Postgres have done a really good job here. It not only understands offsets (which most devs think are timezones) it also understands timezones. What's the difference?
GMT-8 is an offset.
America/New_York is a timezone.
This becomes important when you want to schedule a meeting on the east coast of the USA in April - Europe and the US change DST on different dates. But if you tell postgres you want a time in a particular zone it will do the calculation correctly. If you use an offset you might turn up an hour late.
They are useful for when you want the semantics of UTC but still a human readable time. One example is logs that people will actually read. People have a hard time doing mental math but 14:00-05:00 is just as valid as 19:00+00:00 and easier for people in Eastern Time.

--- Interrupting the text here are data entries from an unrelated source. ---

(** The loop only ever leaves with a set of distinct seeds of the space, after
    an even number of reads of the entropy source and none of the other
    generator; starting below [count] it leaves with exactly [count]. *)
Lemma while_fewer_invariant h rng count fuel : forall seeds p seeds' p',
  pools_bound p -> seed_set seeds ->
  while_fewer fuel h rng count seeds p = Returned (seeds', p') ->
  seed_set seeds' /\
  (exists k, p' = after_reads (2 * k) p) /\
  ((Z.of_nat (List.length seeds) <= count)%Z ->
   Z.of_nat (List.length seeds') = count).
Proof.
  induction fuel as [|fuel IH]; intros seeds p seeds' p' Hp Hset Hrun;
    destruct (Z.lt_ge_cases (Z.of_nat (List.length seeds)) count) as [Hlt|Hge].
  - rewrite while_fewer_starved in Hrun by assumption. discriminate.
  - rewrite while_fewer_exit in Hrun by assumption. inversion Hrun; subst.
    repeat split; try apply Hset; [|lia].
    exists 0. now rewrite after_reads_zero.
  - rewrite while_fewer_step in Hrun by assumption.
    apply IH in Hrun; auto using after_reads_bound, seed_set_add, seed_at_space.
    destruct Hrun as [Hset' [[k ->] Hlen]].
    split; [assumption|]. split.
    + exists (S k). rewrite after_reads_add. f_equal. lia.
    + intros _. apply Hlen.
      pose proof (set_add_length (seed_at h (urandom_reads p)) seeds). lia.
  - rewrite while_fewer_exit in Hrun by assumption. inversion Hrun; subst.
    repeat split; try apply Hset; [|lia].
    exists 0. now rewrite after_reads_zero.
Qed.

(** A returning [generate_seeds]: the set the loop left with, listed in key
    order; the slice drops nothing. *)
Lemma generate_seeds_returned fuel h count p l p' :
  pools_bound p ->
  generate_seeds fuel h count p = Returned (l, p') ->
  exists seeds k,
    while_fewer fuel h SystemRandom count []%list p
    = Returned (seeds, after_reads (2 * k) p) /\
    seed_set seeds /\
    Z.of_nat (List.length seeds) = Z.max 0 count /\
    l = keyed_order h (mt_calls p) seeds /\
    p' = after_keys (List.length seeds) (after_reads (2 * k) p).
Proof.
  intros Hp Hrun.
  destruct (generate_seeds_loop_inv _ _ _ _ _ _ Hrun)
    as [seeds [p1 [Hloop [Hl Hp']]]].
  destruct (while_fewer_invariant _ _ _ _ _ _ _ _ Hp seed_set_empty Hloop)
    as [Hset [[k ->] Hlen]].
  exists seeds, k.
  destruct (Z.lt_ge_cases count 0) as [Hneg|Hpos].
  - rewrite while_fewer_exit in Hloop by (simpl; lia).
    inversion Hloop as [[Hseeds Hk]]. subst seeds.
    rewrite keyed_order_nil, slice_to_nil in Hl.
    rewrite while_fewer_exit by (simpl; lia).
    rewrite keyed_order_nil, <- Hk.
    repeat split; auto using seed_set_empty; try (intros x []).
    + constructor.
    + simpl. lia.
  - specialize (Hlen ltac:(simpl; lia)).
    repeat split; try apply Hset; try assumption; [lia|].
    rewrite Hl. apply slice_to_all.
    rewrite (Permutation_length (keyed_order_perm _ _ _)). lia.
Qed.

(** C1: for every count from 0 up to the number of pairs the two pools form,
    [generate_seeds(count)] returns a sequence of exactly [count] seeds that
    are pairwise distinct: every run that returns does so with such a
    sequence, and a run does return when the random source is fair, that is,
    keeps producing every pair, as uniform independent draws do almost
    surely. *)
Theorem generate_seeds_count_distinct h p count :
  pools_bound p ->
  (0 <= count <= Z.of_nat (List.length ADJECTIVES * List.length NOUNS))%Z ->
  (forall fuel l p',
      generate_seeds fuel h count p = Returned (l, p') ->
      Z.of_nat (List.length l) = count /\ NoDup l) /\
  (fair_source h (urandom_reads p) ->
   exists l p',
     returns (fun fuel => generate_seeds fuel h count p) (l, p') /\
     Z.of_nat (List.length l) = count /\ NoDup l).
Proof.
  intros Hp Hrange. split.
  - intros fuel l p' Hrun.
    destruct (generate_seeds_returned _ _ _ _ _ _ Hp Hrun)
      as [seeds [k [_ [[Hnd _] [Hlen [-> _]]]]]].
    pose proof (keyed_order_perm h (mt_calls p) seeds) as Hperm.
    split.
    + rewrite (Permutation_length Hperm). lia.
    + apply (Permutation_NoDup (Permutation_sym Hperm) Hnd).
  - intro Hfair.
    destruct (generate_seeds_fair h p count Hp Hfair Hrange)
      as [l [k [Hret [Hlen [Hnd _]]]]].
    now exists l, (after_keys (List.length l) (after_reads k p)).
Qed.
(** The names read from one cell by [analyze_investors]:
    [[inv.strip() for inv in investors_str.split(',')]]. *)
Definition investors_list (investors_str : string) : list string :=
  map PyStr.strip (split "," investors_str).

(** [all_investors] over the cells of the column that are present. *)
Definition all_investors (column : list (option string)) : list string :=
  flat_map (fun cell => match cell with
                        | Some investors_str => investors_list investors_str
                        | None => []
                        end) column.

End Investors.

(* ------------------------------------------------------------------ *)
(** * Theorems *)

(** ** Lists, sorting and the error monad *)

Lemma mapM_Returned {A B : Type} (f : A -> result B) (l : list A) (ys : list B) :
  mapM f l = Returned ys ->
  List.length ys = List.length l /\
  forall j dx dy, (j < List.length l)%nat -> f (nth j l dx) = Returned (nth j ys dy).
Proof.
  revert ys. induction l as [| x t IH]; intros ys H; simpl in H.
  - injection H as <-. split; [reflexivity | intros j dx dy Hj; simpl in Hj; lia].
  - destruct (f x) as [y | e] eqn:Hx; [| discriminate].
    destruct (mapM f t) as [ys' | e] eqn:Ht; [| discriminate].
    injection H as <-. destruct (IH ys' eq_refl) as [Hlen Hnth].
    split; [simpl; now rewrite Hlen |].
    intros [| j] dx dy Hj; simpl; [exact Hx |].
    apply Hnth. simpl in Hj. lia.
Qed.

Useful when you need to store the offset of a specific event in the past where the timezone data doesn't matter. Especially logs since you want to know when it occured, so you store unqualified offset so the DoS attack doesn't suddenly happen an hour earlier than it says in the logs if DST happens between attack and the admin reading the log.
GMT-8 is an offset. America/New_York is a timezone.
This becomes important when you want to schedule a meeting on the east coast of the USA in April - Europe and the US change DST on different dates. But if you tell postgres you want a time in a particular zone it will do the calculation correctly. If you use an offset you might turn up an hour late.